I read my boys Where The Wild Things Are so many times that I could recite it by heart–and did in fact do so, with my son, to keep him conscious in an ambulance on one horrible morning I wrote about in the New York Times.
Both boys loved the book, and so did I. Its dark art, of walls becoming the world and of a wolf suit transforming a boy into a monster, and of an ocean tumbling by a bedroom with a private boat, were hypnotic, mysterious and captivating.
I read this book to my young boys at a time when I struggled with my own inner and external monsters. As I submerged myself in Sendak’s words on a daily basis, I was agonizing over whether I should leave my husband. These were the days before one could blog about such things, and I felt very much alone, trapped on an island of my marriage and of my own fears. I didn’t know what to do or if I could defeat my fears–of my husband, of being alone, of an uncertain fate–which all threatened to consume me.
Each night, I sat on the old glider in my older son’s room and read the book to the boys. With each passing night, I didn’t just read, but I really listened, sinking into the pages with the intense concentration of my boys. I tried to see the book as I would as a child–and instead, heard the words with deep resonance as an adult.
Max became king of all the wild things, but he was lonely. Oh, God, I knew that loneliness. It was in the air I breathed in my marital home, replete with the stench of vituperative arguments. Max, we read, wanted to be where someone loved him best of all. I didn’t dare to dream that such a thing was even possible for me–it was not in my marital experience.
So Max told the monsters that it was time for him to leave them–the very thing I was afraid to tell my then-husband, the very thing that I thought of every second, the very thing I feared with all my might.
“Please don’t go,” the monsters implored Max. “We’ll eat you up, we love you so.” And that is not love, my children told me. And I agreed. Love, I thought to myself, is neither threats nor rumpuses. Love is quiet and gentle, as real as supper left by an unseen hand for you in your room, still hot.
But Max said no to the monsters’ entreaties. So the monsters roared their terrible roars, and rolled their terrible eyes and gnashed their terrible teeth and showed their terrible claws. But Max stepped into his private boat and waved goodbye.
Max sailed off into an ocean, wild things roaring at him from the shore. And I too, I gradually realized, would and could sail away, over a year, and in and out of weeks, and through a day, and into the night of my very own room.
Sendak once recounted being told by famed writer Joseph Campbell that, “It’s only when a man tames his own demons that he becomes king of himself, if not of the world.”

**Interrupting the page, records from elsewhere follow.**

(* ===== verification/Workers.v ===== *)
(** The threads of the rdma/ stack: [spawn_workers] starts the event loops of the
    workers, which send and handle completions on one adapter without a lock, and
    [join_workers] waits for them. Operations of different threads interleave:
    what the interleaving of whole operations guarantees is the first theorem; that
    the program does not have even that, shown on the statements of [get_buffers],
    the second. *)
From Stdlib Require Import String.
From coqutil Require Import Datatypes.RecordSetters.
From S2P Require Import Prelude Gid Verbs Mock SynMsg MemoryManager Infiniband.
From S2P Require Import ConnectedSocket SocketRead ResourceManager Adapter RdmaStack TxLifetime.
From stdpp Require Import gmap.
Open Scope Z_scope.
Import DoubleBraceUpdate.

(** What a worker's event loop does: the hook [initialize], a [send] on one of
    its sockets, the callback of its transmit queue. *)
Inductive op :=
  | Initialize
  | Send (s : RDMAConnectedSocketImpl) (bl : list (list Z))
  | HandleTx.

(** A thread: its worker object, and the operations its loop has ahead. *)
Record worker_thread := { t_worker : RDMAWorker; t_todo : list op }.

(** The program: the chunks, and the stack with its adapter and its threads. *)
Record system (W : Type) := Sys {
  sys_st : St W; sys_heap : heap; sys_stack : RDMAStack worker_thread }.
Arguments Sys {_}.
Arguments sys_st {_}.
Arguments sys_heap {_}.
Arguments sys_stack {_}.

(** The free list of the pool [send] takes from. *)
Definition free_list (ib : Infiniband) : list Z :=
  match channel (memory_manager ib) with Some c => free_chunks c | None => [] end.

(** An entry of the history of a run; the entry of an operation names its thread. *)
Inductive entry :=
  | Spawned (n : nat)
  | Ran (i : nat) (o : op)
  | Joined.

Section Workers.
Context {W : Type} `{Env W} (chan_fd : Z -> Z) (fuel : nat).

(** C++'s [do_request], [send] and [initialize] on behalf of a worker. *)
Definition exec_op (o : op) (w : RDMAWorker) (h : heap) (ib : Infiniband)
  : M (St W) (RDMAWorker * heap * Infiniband) :=
  match o with
  | Initialize => let* w := initialize chan_fd ib w in ret (w, h, ib)
  | Send s bl =>
      let* (r, _) := send ib h s bl in
      let '(_, h, ib) := r in ret (w, h, ib)
  | HandleTx =>
      let* (mm, w) := handle_tx_event fuel (memory_manager ib) w in
      ret (w, h, ib{{memory_manager := mm}})
  end.

(** Sends are of messages, on sockets with a queue pair. *)
Definition op_ok (o : op) : Prop :=
  match o with
  | Send s bl => is_Some (qp_qp (cs_qp s)) /\ 0 < zlen (concat bl) < 2 ^ 32 - 1
  | _ => True
  end.

Definition set_threads (s : RDMAStack worker_thread) (ib : Infiniband) (ts : list worker_thread)
  : RDMAStack worker_thread :=
  {| coreids := coreids s; st_ib := ib; threads := ts |}.

(** One step: the main thread spawns or joins, or one thread does its next
    operation on the shared adapter. *)
Inductive sys_step : system W -> entry -> system W -> Prop :=
  | sys_spawn st h s funcs :
      sys_step (Sys st h s) (Spawned (length funcs)) (Sys st h (spawn_workers s funcs))
  | sys_run st h s i w o rest w' h' ib' st' :
      threads s !! i = Some {| t_worker := w; t_todo := o :: rest |} -> op_ok o ->
      exec_op o w h (st_ib s) st = (Ret (w', h', ib'), st') ->
      sys_step (Sys st h s) (Ran i o)
        (Sys st' h' (set_threads s ib' (<[i := {| t_worker := w'; t_todo := rest |}]> (threads s))))
  | sys_join st h s :
      Forall (fun t => t_todo t = []) (threads s) ->
      sys_step (Sys st h s) Joined (Sys st h (join_workers s)).

Inductive sys_steps : system W -> list entry -> system W -> Prop :=
  | sys_none a : sys_steps a [] a
  | sys_more a l b ls c : sys_step a l b -> sys_steps b ls c -> sys_steps a (l :: ls) c.

(** ** What is handed to the adapter *)

(** The chunks of all send requests handed to the adapter, whatever it answered,
    oldest first. *)
Fixpoint sent_ids (tr : list event) : list Z :=
  match tr with
  | [] => []
  | Ev (ibv_post_send _ wrs) _ :: tr' => sent_ids tr' ++ map sw_id wrs
  | _ :: tr' => sent_ids tr'
  end.
(* ===== verification/Accessors.v ===== *)
(** The accessors and destructors of the classes of rdma/, and the portal object
    of debug/rdma_portal.h: the operations of one line, kept apart from the
    components they belong to. *)
From Stdlib Require Import String.
From coqutil Require Import Datatypes.RecordSetters.
From S2P Require Import Prelude Gid Verbs Mock SynMsg MemoryManager Infiniband.
From S2P Require Import ConnectedSocket ResourceManager RdmaStack.
Open Scope Z_scope.
Import DoubleBraceUpdate.

(** ** ResourceManager.h *)

Definition port_get_lid (p : Port) : Z := p_lid p.
Definition port_get_gid (p : Port) : list Z := p_gid p.
Definition get_port_num (p : Port) : Z := p_port_num p.
Definition get_port_attr (p : Port) : ibv_port_attr := p_port_attr p.

Definition get_name (d : Device) : list Z := d_name d.

(** [active_port->get_lid()]: no constructor sets [active_port] of a device
    without an active port. *)
Definition device_get_lid (d : Device) : option Z := port_get_lid <$> active_port d.
Definition device_get_gid (d : Device) : option (list Z) := port_get_gid <$> active_port d.

(** ** Infiniband.h *)

Definition get_initial_psn (q : QueuePair) : Z := initial_psn q.
Definition get_local_qp_number (q : QueuePair) : option Z := qp_num <$> qp_qp q.
Definition get_qp (q : QueuePair) : option ibv_qp := qp_qp q.
Definition qp_get_tx_cq (q : QueuePair) : Z := qp_txcq q.
Definition get_rx_cq (q : QueuePair) : option CompletionQueue := qp_rxcq q.

Definition get_channel (cc : CompletionChannel) : Z := cc_channel cc.
Definition get_fd (chan_fd : Z -> Z) (cc : CompletionChannel) : Z := chan_fd (cc_channel cc).
Definition get_cq (cq : CompletionQueue) : Z := cq_cq cq.

Definition get_ib_physical_port (ib : Infiniband) : Z := u8 (ib_physical_port ib).
Definition ib_get_lid (ib : Infiniband) : Z := ib_lid ib.
Definition ib_get_gid (ib : Infiniband) : list Z := ib_gid ib.
Definition get_memory_manager (ib : Infiniband) : MemoryManager := memory_manager ib.

(** The constructors of the two pool classes. *)
Definition new_memory_manager (pd : Z) : MemoryManager :=
  {| channel := None; rdma := None; MemoryManager.send := None; mm_pd := pd |}.
Definition new_cluster (size : Z) : Cluster := {| chunk_size := size; free_chunks := [] |}.

Section Destructors.
Context {W : Type} `{Env W}.

Definition new_full_cluster (fuel : nat) (pd size num : Z) (mem : list Z) (h : heap)
  : M (St W) (heap * Cluster) := add fuel pd num mem h (new_cluster size).

(** [~ProtectionDomain]: a failure is only logged. *)
Definition delete_pd (pd : Z) : M (St W) unit := sys (ibv_dealloc_pd pd) ;;; ret tt.

(** [~Infiniband]: [assert(0)] first; what follows it is never reached. *)
Definition delete_infiniband (ib : Infiniband) : M (St W) unit :=
  c_assert false ;;; delete_pd (ib_pd ib).
End Destructors.

(** ** RDMAStack.h *)

Definition is_connected (s : RDMAConnectedSocketImpl) : Z := connected s.
Definition get_my_msg (s : RDMAConnectedSocketImpl) : IBSYNMsg := my_msg s.
Definition get_peer_msg (s : RDMAConnectedSocketImpl) : IBSYNMsg := peer_msg s.
Definition set_peer_msg (s : RDMAConnectedSocketImpl) (m : IBSYNMsg) : RDMAConnectedSocketImpl :=
  s{{peer_msg := m}}.
Definition socket_fd (chan_fd : Z -> Z) (s : RDMAConnectedSocketImpl) : Z := get_fd chan_fd (cs_cc s).

(** [shutdown] and [close] do nothing. *)
Definition shutdown (s : RDMAConnectedSocketImpl) : RDMAConnectedSocketImpl := s.
Definition socket_close (s : RDMAConnectedSocketImpl) : RDMAConnectedSocketImpl := s.

(** [zero_copy_read]: the socket and the buffer as they were, 0 bytes. *)
Definition zero_copy_read {B} (s : RDMAConnectedSocketImpl) (data : B)
  : Z * RDMAConnectedSocketImpl * B := (0, s, data).

Definition server_fd (sv : RDMAServerSocketImpl) : Z := server_setup_socket sv.
Definition abort_accept (sv : RDMAServerSocketImpl) : RDMAServerSocketImpl := sv.

Definition worker_get_tx_cq (w : RDMAWorker) : option CompletionQueue := tx_cq w.
Definition destroy (w : RDMAWorker) : RDMAWorker := w.
Definition support_zero_copy_read : bool := true.

(** ** debug/rdma_portal.h *)

Record rdma_portal := { con_num : Z; portal_sockfd : Z }.
Definition new_rdma_portal (cn : Z) : rdma_portal := {| con_num := cn; portal_sockfd := -1 |}.
Definition get_sockfd (p : rdma_portal) : Z := portal_sockfd p.

(** ** Properties *)

Section Accessors.
Context {W : Type} `{Env W} (chan_fd : Z -> Z).

(** Closing a socket releases nothing: after its construction, [shutdown] and
    [close] its channel, its receive queue and its queue pair are still held; and
    it claims to be connected or not according to what its memory held, as long
    as it has not been activated. *)
Theorem closed_socket_holds ib tx im unset st :
  if_returns (new_socket chan_fd ib tx im unset) st (fun s st' => exists h,
    get_qp (cs_qp s) = Some h /\
    let s' := socket_close (shutdown s) in
    is_connected s' = unset /\ m_qpn (get_my_msg s') = qp_num h /\
    m_psn (get_my_msg s') = get_initial_psn (cs_qp s') /\
    leaves_held (trace st) (trace st')
      [(RChannel, get_channel (cs_cc s')); (RCq, get_cq (cs_cq s')); (RQp, qp_handle h)]).
Proof.
  eapply if_returns_conseq.
  { apply if_returns_and; [apply new_socket_run|].
    instantiate (1 := fun s _ => connected s = unset /\ m_psn (my_msg s) = initial_psn (cs_qp s)).
    unfold new_socket. apply if_returns_any. intros o st1. apply if_returns_bind, if_returns_deref.
    intros [q cc] _. do 2 (apply if_returns_bind, if_returns_deref; intros ? _).
    apply if_returns_ret. split; reflexivity. }
  intros s st' ((h & Hq & _ & _ & _ & Hn & _ & Hheld & _) & Hun & Hpsn).
  exists h. split; [exact Hq|]. cbv zeta. split; [exact Hun|]. split; [exact Hn|]. split; [exact Hpsn|exact Hheld].
Qed.

(** The destructor of the adapter never gets past its first line. *)
Theorem delete_infiniband_stops ib st : fst (delete_infiniband ib st) = AssertFail /\ snd (delete_infiniband ib st) = st.
Proof. split; reflexivity. Qed.
End Accessors.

Sendak’s greatness, I’d argue, goes far beyond the beauty and magic of his artistry and his wild, fevered imagination. His greatness was rooted in the fact that beneath all of the mad, twisted stories, he was a teacher.
Sendak taught us, through the story of one little boy, that we can conquer the terrifying beasts of our fears and that when we do, we can become rulers of worlds and of our own fates. And for giving that to my children–and to me–I can never thank him enough.